A report by Nate Frentz and Zoë Neuberger for the Center on Budget and Policy Priorities outlines steps state and local National School Lunch Program administrators can take to streamline access to free or reduced-price meals for eligible children.
Under current requirements, children in households with income at or below 130 percent of the poverty line are eligible for free school meals, while those at or below 185 percent qualify for reduced-price meals.

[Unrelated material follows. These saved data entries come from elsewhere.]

Lemma drums_loop_returns (n : Z) (beat : Q) (beats : list (Z * Q))
  (kick snare hihat : list Q) (w : world ext) :
  0 < beat ->
  Forall (fun p => 0 <= snd p) beats ->
  len kick = n -> len snare = n -> len hihat = n ->
  returns
    (for_each beats
       (fun '(i, bt) '(kick, snare, hihat) =>
          let bs := py_int (bt * inject_Z SAMPLE_RATE) in
          let kd := py_int ((15 # 100) * inject_Z SAMPLE_RATE) in
          bind_py
            (if (bs <? n)%Z
             then drum_hit n bs kd (15 # 100) kick_hit kick
             else ret kick)
            (fun kick =>
          bind_py
            (if (i mod 2 =? 1)%Z && (bs <? n)%Z
             then
               let sd := py_int ((12 # 100) * inject_Z SAMPLE_RATE) in
               drum_hit n bs sd (12 # 100) snare_hit snare
             else ret snare)
            (fun snare =>
          bind_py
            (for_each [0%Z; 1%Z]
               (fun j hihat =>
                  let ht := bt + inject_Z j * beat / 2 in
                  let hs := py_int (ht * inject_Z SAMPLE_RATE) in
                  if (hs <? n)%Z
                  then
                    let hd := py_int ((5 # 100) * inject_Z SAMPLE_RATE) in
                    bind_py (drum_hit n hs hd (5 # 100) hihat_hit hihat)
                      (fun hihat' => ret (Next hihat'))
                  else ret (Next hihat))
               hihat)
            (fun hihat => ret (Next (kick, snare, hihat))))))
       (kick, snare, hihat)) w
    (fun p => len (fst (fst p)) = n /\ len (snd (fst p)) = n /\
              len (snd p) = n).
Proof.
  intros Hbeat Hbeats Lk Ls Lh.
  apply (returns_for_each
           (fun p => len (fst (fst p)) = n /\ len (snd (fst p)) = n /\
                     len (snd p) = n)
           (fun p => 0 <= snd p)).
  - exact Hbeats.
  - intros [i bt] [[k s] h] w' Hbt (Hk & Hs & Hh). simpl in Hbt, Hk, Hs, Hh.
    cbv zeta.
    set (bs := py_int (bt * inject_Z SAMPLE_RATE)).
    assert (Hbs : (0 <= bs)%Z).
    { apply py_int_nonneg. change (inject_Z SAMPLE_RATE) with 44100. nra. }
    apply (returns_bind _ _ _ (fun m => len m = n)).
    { destruct (Z.ltb_spec bs n); [|now apply returns_ret].
      apply drum_hit_returns;
        [assumption | lia | vm_compute; discriminate | apply kick_hit_shape]. }
    intros k' w16 Hk'.
    apply (returns_bind _ _ _ (fun m => len m = n)).
    { destruct ((i mod 2 =? 1)%Z && (bs <? n)%Z) eqn:Ecnd;
        [|now apply returns_ret].
      apply andb_true_iff in Ecnd as [_ Hlt]. apply Z.ltb_lt in Hlt.
      apply drum_hit_returns;
        [assumption | lia | vm_compute; discriminate | apply snare_hit_shape]. }
    intros s' w17 Hs'.
    apply (returns_bind _ _ _ (fun m => len m = n)).
    { apply (returns_for_each (fun m => len m = n) (fun j => (0 <= j)%Z)).
      - repeat constructor; lia.
      - intros j hh w'' Hj Hhh.
        set (hs := py_int ((bt + inject_Z j * beat / 2) * inject_Z SAMPLE_RATE)).
        assert (Hhs : (0 <= hs)%Z).
        { apply py_int_nonneg. change (inject_Z SAMPLE_RATE) with 44100.
          assert (Hj' : 0 <= inject_Z j) by now rewrite <- (Zle_Qle 0).
          assert (Hjb : 0 <= inject_Z j * beat)
            by (apply Qmult_le_0_compat; lra).
          assert (Hhalf : 0 <= inject_Z j * beat / 2).
          { apply Qle_shift_div_l; [reflexivity | lra]. }
          nra. }
        destruct (Z.ltb_spec hs n); [|now apply returns_ret].
        apply (returns_bind _ _ _ (fun m => len m = n)).
        { apply drum_hit_returns;
            [assumption | lia | vm_compute; discriminate
            | apply hihat_hit_shape]. }
        intros h' w18 Hh'. now apply returns_ret.
      - exact Hh. }
    intros h' w19 Hh'. apply returns_ret. simpl. auto.
  - simpl. auto.
Qed.
(** Only [fetch] adds a call, and nothing changes the sequence number a
    call was made with. *)
Lemma loop_step_seqs (l l' : Loop.t) (e : Loop.event) :
  Loop.step e l = Some l' →
  (∀ k, e ≠ Loop.EFetch k) →
  Loop.c_seq <$> Loop.calls l' = Loop.c_seq <$> Loop.calls l.
Proof.
  intros Hstep Hne.
  assert (∀ j, Loop.targets j e = true →
               Loop.c_seq <$> Loop.calls l' = Loop.c_seq <$> Loop.calls l)
    as Hwake.
  { intros j Hj.
    destruct (step_wake_inv _ _ _ j Hstep Hj) as (c & w & Hc & _ & ->).
    rewrite leave_calls, list_fmap_insert. simpl.
    apply list_insert_id. by rewrite list_lookup_fmap, Hc. }
  destruct e as [k|result|j|j|j|d];
    try (apply (Hwake j); simpl; by rewrite bool_decide_eq_true_2);
    simpl in Hstep.
  - by destruct (Hne k).
  - by injection Hstep as <-.
  - destruct (0 <=? d)%Z; [|done]. by injection Hstep as <-.
Qed.

Lemma loop_step_reachable (l l' : Loop.t) (e : Loop.event) :
  Loop.reachable l → Loop.step e l = Some l' → Loop.reachable l'.
Proof.
  intros Hr Hstep. apply (reachable_run [e] l l' Hr). simpl. by rewrite Hstep.
Qed.

Lemma inv_initial : pinv Process.initial.
Proof.
  split; [done|]. split; [|split].
  - intros x Hx. by apply elem_of_nil in Hx.
  - intros _. constructor.
  - by exists [].
Qed.

Lemma issued_step e p p' : pstep e p = Some p' → (Process.issued p ≤ Process.issued p')%N.
Proof.
  destruct e as [self ctx action params|k|k|l]; unfold Process.step.
  - destruct (WebSocketReverseApi.call_action_send _ _ _ _ _ _ _ _) as [[seq|x] w];
      intros [= <-]; simpl; lia.
  - destruct (Process.sending p !! k) as [seq|]; [|done].
    destruct (Loop.step (Loop.EFetch seq) (Process.loop p)); [|done].
    by intros [= <-].
  - destruct (Process.sending p !! k); [|done]. by intros [= <-].
  - destruct l; try done;
      match goal with
      | |- context [Loop.step ?e ?l] => destruct (Loop.step e l)
      end; try done; by intros [= <-].
Qed.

But according to the paper, some families are unaware of the program or are dissuaded by complex forms or limited English proficiency. The prevalence of those who are eligible but do not take advantage of the program have also led to crippling debt among school districts nationwide, caused by tens of millions in unpaid school lunches over the years.
One of the report’s recommendations is to improve direct certification for children in households receiving SNAP benefits. SNAP stands for the Supplemental Nutrition Assistance Program, formerly known as food stamps. All school districts are required to automatically enroll these children in free meal programs, a process known as direct certification. However, more than one in five of these children are being overlooked in the national direct certification process, and in some states this statistic is more than two in five.
According to Frentz and Neuberger’s paper, this oversight can be remedied by regularly measuring the percentage of children in households receiving SNAP benefits who are being directly certified. Furthermore, the algorithm used for identifying direct certification-eligible children should be refined and routinely reassessed.
Along those lines, if one person in a household is identified as participating in SNAP, then the school district should issue eligibility for free meals to all children in the household, even if they have not been individually matched. The paper reports that some states have not revised their direct certification procedures to include this policy since it was implemented in 2009.
Another suggestion for improving access is to expand direct certification for children receiving other means-tested benefits. As is, federal law only requires districts to establish direct certification data matching for children receiving SNAP benefits. However, this stipulation could be expanded to include children participating in other means-tested public benefit programs such as Medicaid, Temporary Assistance for Needy Families cash assistance (TANF) and the Food Distribution Program on Indian Reservations (FDPIR).
The report proposes strengthening direct certification for children in foster care, as well as homeless, migrant and runaway children. Children who fall under these categories are “categorically eligible” for free school meals, which means they can qualify without providing information about family income.
Most children receive free or reduced-price school meals not through direct certification, but through the regular paper application process. But a lack of basic literacy skills and English proficiency deters many families from successfully completing the application. Thus, the paper’s authors recommend accommodating households with limited literacy and issuing forms that match the primary language of each family. Furthermore, school districts should only ask for information necessary to determine eligibility, and should reduce the potential for calculation errors by doing wage conversions themselves instead of asking households to estimate their annual income level.
Schools should also encourage eligible families to apply to the program by “using inviting language on the application materials and providing information that families need.”
Other recommendations include retaining eligible children throughout the school year by eliminating temporary approvals, and utilizing the community eligibility option.